In fact, there is no one inspirational or charismatic enough leader to take a clear lead before the people, bypassing Ranil Wickremesinghe or anybody else. When there are no outstanding leadership prospects, the preferred alternative is for the contenders to work together rather than against one another. Yet, there is no hope for a consensus candidate for the interim president position, only a growing list of contenders. A highly contested vote in parliament for the interim president will not make it easy for the winning candidate to reunite the party leaders and MPs to set up a ‘caretaker government’ until general elections can be held to elect a new parliament.
The current parliament, even though it has still not reached the halfway mark of its five year term, has totally lost credibility and it is only dragging on because elections cannot be held soon enough. Yet in the dire circumstances of IMF negotiations and procuring essential supplies, the parliament has a role to play, and the current MPs must play their part, even if they are to be corralled and coerced to doing it. Ideally, the interim president that parliament will soon elect could be someone who has no political ambition beyond the caretaker-purpose that the current parliament must fulfill before it is dissolved. In other words, the interim president must be someone who will not be contesting the next parliamentary or presidential election. Such a criterion might facilitate MPs coalescing around a consensus candidate instead of polarizing around multiple contenders.
Ranil Wickremesinghe could have been such a consensus candidate, but he burnt his boats when he became Gota’s Prime Minister without consulting other opposition parties.

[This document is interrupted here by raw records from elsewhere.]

(** * BISS: circular-orbit kinematics of [solar_system.py] and
    [binary_star_simulator.py]

  The program is embedded twice.

  In the modules [solar_system] and [binary_star_simulator] Python's
  [float] values are idealised as the real numbers of the Standard
  Library: [+], [*], [/], [%], [math.sin], [math.cos] and [math.pi] are the
  exact operations.  General statements are proved there; they are worded
  so that rounding does not break them (non-strict bounds, closed ranges,
  raise paths, structure), or say that they are statements of exact
  arithmetic.

  In the module [Binary64] the functions that need no trigonometry are
  embedded on IEEE binary64 numbers, as CPython computes them, with Rocq's
  primitive floats.  They run, and show on concrete inputs where the
  program leaves the exact identities.

  In both, what Python makes partial stays partial: [/] and [%] raise
  [ZeroDivisionError] on a zero divisor, and a method that raises keeps
  the mutations it made before the raise. *)

From Stdlib Require Import Floats.
From Stdlib Require Import Reals Lra Lia ZArith Bool List Ascii String.
Set Warnings "-inexact-float".
Import ListNotations.

Open Scope R_scope.

(** ** Python numbers and exceptions *)

Module Py.

Inductive exn : Type :=
| ZeroDivisionError.

Inductive result (A : Type) : Type :=
| Return (a : A)
| Raise (e : exn).

Arguments Return {A} a.
Arguments Raise {A} e.

Definition bind {A B} (r : result A) (k : A -> result B) : result B :=
  match r with
  | Return a => k a
  | Raise e => Raise e
  end.

(** [x / y] on floats. *)
Definition truediv (x y : R) : result R :=
  if Req_dec_T y 0 then Raise ZeroDivisionError else Return (x / y).

(** [math.floor]. *)
Definition floor (x : R) : Z := Int_part x.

Even as Prime Minister he fatally neglected or failed to get a handle on the fuel supply and distribution situation. The fuel crisis was the trigger for the new wave of protests that demanded the resignations of both Gotabaya Rajapaksa and Ranil Wickremesinghe.
Gotabaya Rajapaksa has resigned and Ranil Wickremesinghe has wormed his way to becoming Acting President. He could go on to become interim president, but only with the support of the discredited Rajapaksa party – the SLPP. That would be a Pyrrhic victory or kiss of death, or both. A more statesmanlike option for Mr. Wickremesinghe would be to step back from the presidential fray, but commit himself to continuing his intercessions with the IMF and other international creditors to rescue Sri Lanka from its financial quagmire.